Plutôt une bonne, voire un très bonne année, qu’un Parker pourrait noter 90/100 [à chacun de choisir dans la liste ci-dessus, selon ses goûts, les 10 points qui manquent] et qui a su ménager l’avenir, tout en accordant une prime très nette aux « petites marques » les plus créatives – à défaut d’être les plus représentatives du marché. On peut cependant se poser un certain nombre de questions sur l’ensemble de ces récompenses...
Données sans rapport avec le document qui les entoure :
(** A call reaches its handler or changes nothing. *)
Lemma make_call_cases e call n :
  make_call e call n = n_procs n \/
  exists ev c c', call_event call = Some ev /\ n_procs n !! target call = Some c /\
    (target call ∉ n_exited n) /\ activate e ev c = Some c' /\
    make_call e call n = <[target call := c']> (n_procs n).
Proof.
  unfold make_call. case_decide; [by left|]. destruct (call_event call) as [ev|]; [|by left].
  cbn [mbind option_bind]. destruct (n_procs n !! target call) as [c|]; [|by left].
  cbn [mbind option_bind]. destruct (activate e ev c) as [c'|] eqn:Ha; [|by left].
  right. by exists ev, c, c'.
Qed.

(** *** The steps *)

Lemma register_add_run uuid f ip s :
  register_add uuid f ip s
  = (Ret (add uuid f ip (registry_ s)).1, set_registry (add uuid f ip (registry_ s)).2 s, []).
Proof. unfold register_add, ebind, eget. by destruct (add _ _ _ _). Qed.

(** The steps by what has happened. *)
Inductive net_case (n : net) : net_event -> net -> Prop :=
| case_added uuid f ip r :
    fresh_uuid uuid n = true -> add uuid f ip (registry_ (n_srv n)) = (true, r) ->
    net_case n (NConnect uuid f ip)
      (with_srv (set_registry r (n_srv n)) (with_registering (Some (uuid, ip)) n))
| case_refused uuid f ip r :
    fresh_uuid uuid n = true -> add uuid f ip (registry_ (n_srv n)) = (false, r) ->
    net_case n (NConnect uuid f ip)
      (with_srv (set_registry r (n_srv n)) (with_launched (<[uuid := ip]> (n_launched n)) n))
| case_entered uuid ip :
    n_registering n = Some (uuid, ip) ->
    net_case n NEnter
      (with_registering None (with_launched (<[uuid := ip]> (n_launched n))
        (with_srv (run_state (register_enter uuid ip (n_srv n))) n)))
| case_claimed uuid now ip fd srv es :
    n_launched n !! uuid = Some ip -> GetSocket uuid (n_srv n) = (Ret fd, srv, es) ->
    net_case n (NHandler uuid now)
      (with_srv srv (with_launched (delete uuid (n_launched n))
        (with_procs (<[uuid := handler_session uuid ip now]> (n_procs n)) n)))
| case_not_claimed uuid now ip r srv es :
    n_launched n !! uuid = Some ip -> GetSocket uuid (n_srv n) = (r, srv, es) ->
    (forall fd, r <> Ret fd) ->
    net_case n (NHandler uuid now) (with_srv srv (with_launched (delete uuid (n_launched n)) n))
| case_session uuid e ev c c' es :
    is_internal ev = false -> uuid ∉ n_exited n -> n_procs n !! uuid = Some c ->
    activate e ev c = Some c' -> trace c' = trace c ++ es ->
    net_case n (NSession uuid e ev)
      (with_procs (<[uuid := c']> (n_procs n)) (with_calls (n_calls n ++ omap bus_call es) n))
| case_updated i cl uuid sid st :
    n_calls n !! i = Some (MUpdate uuid sid st) -> busy n = false ->
    net_case n (NServe i cl)
      (with_srv (run_state (UpdateSessionDetails uuid sid st (n_srv n)))
        (with_calls (delete i (n_calls n)) n))
| case_routed i cl src dst msg mid :
    n_calls n !! i = Some (MRoute src dst msg mid) -> busy n = false ->
    net_case n (NServe i cl)
      (with_todo (handler_calls (run_effects (RouteMessage cl src dst msg mid (n_srv n))))
        (with_calls (delete i (n_calls n)) n))
| case_admin op :
    is_admin op = true -> busy n = false ->
    net_case n (NAdmin op) (with_srv (srv_call no_clients op (n_srv n)) n)
| case_disconnect_all cl ip reason :
    busy n = false ->
    net_case n (NDisconnectAll cl ip reason)
      (with_todo (handler_calls (run_effects (DisconnectAll cl ip reason (n_srv n)))) n)
| case_called e call todo ev c c' :
    n_todo n = call :: todo -> call_event call = Some ev -> n_procs n !! target call = Some c ->
    target call ∉ n_exited n -> activate e ev c = Some c' ->
    net_case n (NCall e) (with_todo todo (with_procs (<[target call := c']> (n_procs n)) n))
| case_call_failed e call todo :
    n_todo n = call :: todo -> make_call e call n = n_procs n ->
    net_case n (NCall e) (with_todo todo n)
| case_exited uuid c :
    n_procs n !! uuid = Some c ->
    net_case n (NExit uuid) (with_exited ({[uuid]} ∪ n_exited n) n).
• Prix de Genève ou prix genevois ? La nuance est de taille ! Contrairement aux autres années, les marques « genevoises » ne sont pas majoritaires dans le palmarès. Les récompensés ne sont même pas majoritairement suisses ! D’où l’inadéquation légèrement ridicule du conseiller d’Etat socialiste Manuel Tornare, venu vanter à la tribune les horlogers, les fournisseurs, les designers ou les créateurs locaux...
• Représentativité ? Avec une focale purement genevoise, le total de tous les prix doit représenter moins de 4 % de tous les emplois horlogers genevois. Même réflexion, donc, que ci-dessus pour le discours un peu surréaliste du conseiller Tornare : que pèse un Grand Prix de Genève qui ne compte dans ses partenaires ni Rolex, ni Patek Philippe, ni Franck Muller, ni Cartier (pour ne citer que ces marques). Avec une focale plus largement suisse, on n’est guère mieux servi en ne considérant cette fois que les marques sélectionnées excluent de facto, en plus des marques ci-dessus, tout le Swatch Group, tout le groupe Movado et quelques autres, soit globalement 85 à 90 % du paysage horloger...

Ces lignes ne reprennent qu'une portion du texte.